Aim of the task: Only one span of the listing below is wanted: the lines from the one with "definition of an" through the one with "(Hold : Forall", reproduced exactly, both ends kept.

Extracted data:
(** The definitions that are new or changed. *)
Lemma change_new d old new : NoDup (map ld_name new) → Forall types_ok new → ∀ s, log_wf s →
  (∀ i, i ∈ new → i ∈ old → agrees d s i) →
  ∃ s', for_each new (λ i,
      match find_define (ld_name i) old with
      | None => apply_define d i
      | Some it => if decide (i = it) then mret tt else apply_define d i
      end) s = Ok (tt, s') ∧ log_wf s' ∧ (∀ i, i ∈ new → agrees d s' i) ∧ untouched (map ld_name new) s s'.
Proof.
  intros Hnd Htypes. induction Htypes as [|i new Hi Htypes IH]; intros s Hwf Hag; cbn [for_each map].
  - exists s. split_and!; [done|done|by intros i ?%elem_of_nil|apply untouched_refl].
  - apply NoDup_cons in Hnd as [Hni Hnd]. specialize (IH Hnd).
    assert (Hstep : ∃ s1, match find_define (ld_name i) old with
        | None => apply_define d i
        | Some it => if decide (i = it) then mret tt else apply_define d i
        end s = Ok (tt, s1) ∧ log_wf s1 ∧ agrees d s1 i ∧ others_same (ld_name i) s s1).
    { destruct (find_define (ld_name i) old) as [it|] eqn:Ef; [|by apply apply_define_spec].
      destruct (decide (i = it)) as [<-|Hne]; [|by apply apply_define_spec]. exists s.
      split; [done|]. split; [done|]. split; [|by split]. apply Hag; [by left|by apply find_define_Some in Ef as [? _]]. }
    destruct Hstep as (s1 & E1 & Hwf1 & Hag1 & Hsame1). rewrite (bind_run _ _ _ _ _ E1).
    assert (Hne : ∀ j, j ∈ new → ld_name j ≠ ld_name i).
    { intros j Hj Ej. apply Hni. rewrite <- Ej. by apply list_elem_of_fmap_2. }
    destruct (IH s1 Hwf1) as (s2 & E2 & Hwf2 & Hag2 & Hun2).
    { intros j Hj Hold. apply (agrees_same d s); [apply Hag; [by right|done]|apply Hsame1; by apply Hne|].
      intros l a. apply (same_appenders _ _ _ Hsame1). by apply Hne. }
    exists s2. split_and!; [done|done| |by eapply untouched_step].
    intros j [->|Hj]%elem_of_cons; [by apply (agrees_untouched d s1 s2 i (map ld_name new))|by apply Hag2].
Qed.

(** A logger that is switched off. *)
Definition switched_off (s : LoggerManager) (name : text) : Prop :=
  ∃ l, m_loggers s !! name = Some l ∧ m_level l = UNKNOW ∧ m_appenders l = [].

Lemma switch_off s name : log_wf s → ∃ s', (getLogger name ;; logger_setLevel name UNKNOW ;; clearAppenders name) s = Ok (tt, s') ∧
  log_wf s' ∧ switched_off s' name ∧ others_same name s s'.
Proof.
  intros Hwf. destruct (getLogger_run s name Hwf) as (l & E1 & Hwf1 & _). rewrite (bind_run _ _ _ _ _ E1).
  assert (Hl1 : m_loggers (with_logger s name l) !! name = Some l) by apply lookup_insert_eq.
  rewrite (bind_run _ _ _ _ _ (logger_setLevel_run _ name l UNKNOW Hl1)). rewrite with_logger_twice.
  set (l2 := mkLogger (m_name l) UNKNOW (m_appenders l) (lg_formatter l) (m_root l)).
  assert (Hl2 : m_loggers (with_logger s name l2) !! name = Some l2) by apply lookup_insert_eq.
  rewrite (clearAppenders_run _ name l2 Hl2), with_logger_twice. eexists. split; [reflexivity|]. split; [|split].
  - rewrite <- (with_logger_twice s name l). apply (wf_with _ name l); [done|done|by right|]. by apply (wf_formatter _ Hwf1 name l Hl1).
  - eexists. split; [apply lookup_insert_eq|done].
  - split; [|done|done]. intros n Hn. cbn. by rewrite lookup_insert_ne.
Qed.

(** The definitions that are gone. *)
Lemma change_old new old : ∀ s, log_wf s →
  ∃ s', for_each old (λ i,
      match find_define (ld_name i) new with
      | None => getLogger (ld_name i) ;; logger_setLevel (ld_name i) UNKNOW ;; clearAppenders (ld_name i)
      | Some _ => mret tt
      end) s = Ok (tt, s') ∧ log_wf s' ∧
    (∀ n, switched_off s n → switched_off s' n) ∧
    (∀ i, i ∈ old → find_define (ld_name i) new = None → switched_off s' (ld_name i)) ∧
    untouched (map ld_name (filter (λ i, find_define (ld_name i) new = None) old)) s s'.
Proof.
  induction old as [|i old IH]; intros s Hwf; cbn [for_each].
  - exists s. split_and!; [done|done|done|by intros i ?%elem_of_nil|apply untouched_refl].
  - destruct (find_define (ld_name i) new) as [it|] eqn:Ef.
    + rewrite (bind_run _ _ s tt s) by done. destruct (IH s Hwf) as (s' & E & Hwf' & Hkeep & Hoff & Hun). exists s'.
      split_and!; [done|done|done| |].
      * intros j [->|Hj]%elem_of_cons; [congruence|by apply Hoff].
      * rewrite filter_cons_False by congruence. done.
    + destruct (switch_off s (ld_name i) Hwf) as (s1 & E1 & Hwf1 & Hoff1 & Hsame1). rewrite (bind_run _ _ _ _ _ E1).
      destruct (IH s1 Hwf1) as (s' & E & Hwf' & Hkeep & Hoff & Hun). exists s'. split_and!; [done|done| | |].
      * intros n Hn. apply Hkeep. destruct (decide (n = ld_name i)) as [->|Hne]; [done|]. destruct Hn as (l & Hl & Hn).
        exists l. by rewrite (same_loggers _ _ _ Hsame1 n Hne).
      * intros j [->|Hj]%elem_of_cons Hf; [by apply Hkeep|by apply Hoff].
      * rewrite filter_cons_True by done. by eapply untouched_step.
Qed.

(** (C28) The configuration of the loggers.  Let the loggers be as the old set of
    definitions says.  After the listener of [logs] has seen a new set, each
    logger named in it has the level of its definition and, one for each
    definition of an appender (none on the standard output for a daemon), in
    order, appenders of that kind and level, with the formatter of the
    definition's pattern if that is valid and else the logger's, which is the
    one of its own definition if that is valid; a logger that is named no more
    has level 0 and no appenders; other loggers and their appenders are as
    before, and all stay well formed. *)
Theorem logs_configured d old new s (Hwf : log_wf s) (Hnd : NoDup (map ld_name new)) (Htypes : Forall types_ok new)
    (Hold : Forall (agrees d s) old) :
  ∃ s', on_logs_changed d old new s = Ok (tt, s') ∧ log_wf s' ∧ Forall (agrees d s') new ∧
    (∀ i, i ∈ old → ld_name i ∉ map ld_name new → switched_off s' (ld_name i)) ∧
    untouched (map ld_name old ++ map ld_name new) s s'.
Proof.
  rewrite Forall_forall in Hold. unfold on_logs_changed.
  destruct (change_new d old new Hnd Htypes s Hwf) as (s1 & E1 & Hwf1 & Hag1 & Hun1); [by auto|]. rewrite (bind_run _ _ _ _ _ E1).
  destruct (change_old new old s1 Hwf1) as (s2 & E2 & Hwf2 & _ & Hoff & Hun2). exists s2.
  assert (Hfind : ∀ name, find_define name new = None ↔ name ∉ map ld_name new).
  { intros name. unfold find_define. split.
    - intros E Hin. apply list_elem_of_fmap_1 in Hin as (i & -> & Hi). assert (Hf : i ∈ filter (λ d, ld_name d = ld_name i) new) by (by apply list_elem_of_filter).
      destruct (filter (λ d, ld_name d = ld_name i) new); [by apply elem_of_nil in Hf|done].
    - intros Hn. destruct (head _) as [i|] eqn:E; [|done]. exfalso. apply Hn. change (find_define name new = Some i) in E.
      apply find_define_Some in E as [Hi <-]. by apply list_elem_of_fmap_2. }
  assert (Hgone : ∀ n, n ∈ map ld_name (filter (λ i, find_define (ld_name i) new = None) old) → n ∈ map ld_name old ∧ n ∉ map ld_name new).
  { intros n (i & -> & [Hf Hi]%list_elem_of_filter)%list_elem_of_fmap_1. split; [by apply list_elem_of_fmap_2|by apply Hfind]. }
  split_and!; [done|done| | |].
  - apply Forall_forall. intros i Hi. eapply (agrees_untouched d s1 s2 i); [by apply Hag1|exact Hun2|].
    intros Hn. apply (proj2 (Hgone _ Hn)). by apply list_elem_of_fmap_2.
  - intros i Hi Hn. apply Hoff; [done|by apply Hfind].
  - destruct Hun1 as [K1 K2 K3], Hun2 as [L1 L2 L3]. split; [| |congruence].
    + intros n [Hn1 Hn2]%not_elem_of_app. rewrite L1, K1; [done|done|]. intros Hin. by apply Hgone in Hin as [? _].
    + intros n l a [Hn1 Hn2]%not_elem_of_app Hl Ha. rewrite (L2 n l); [by apply (K2 n l)| |by rewrite K1|done].
      intros Hin. by apply Hgone in Hin as [? _].
Qed.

Result of this task:
    definition of an appender (none on the standard output for a daemon), in
    order, appenders of that kind and level, with the formatter of the
    definition's pattern if that is valid and else the logger's, which is the
    one of its own definition if that is valid; a logger that is named no more
    has level 0 and no appenders; other loggers and their appenders are as
    before, and all stay well formed. *)
Theorem logs_configured d old new s (Hwf : log_wf s) (Hnd : NoDup (map ld_name new)) (Htypes : Forall types_ok new)
    (Hold : Forall (agrees d s) old) :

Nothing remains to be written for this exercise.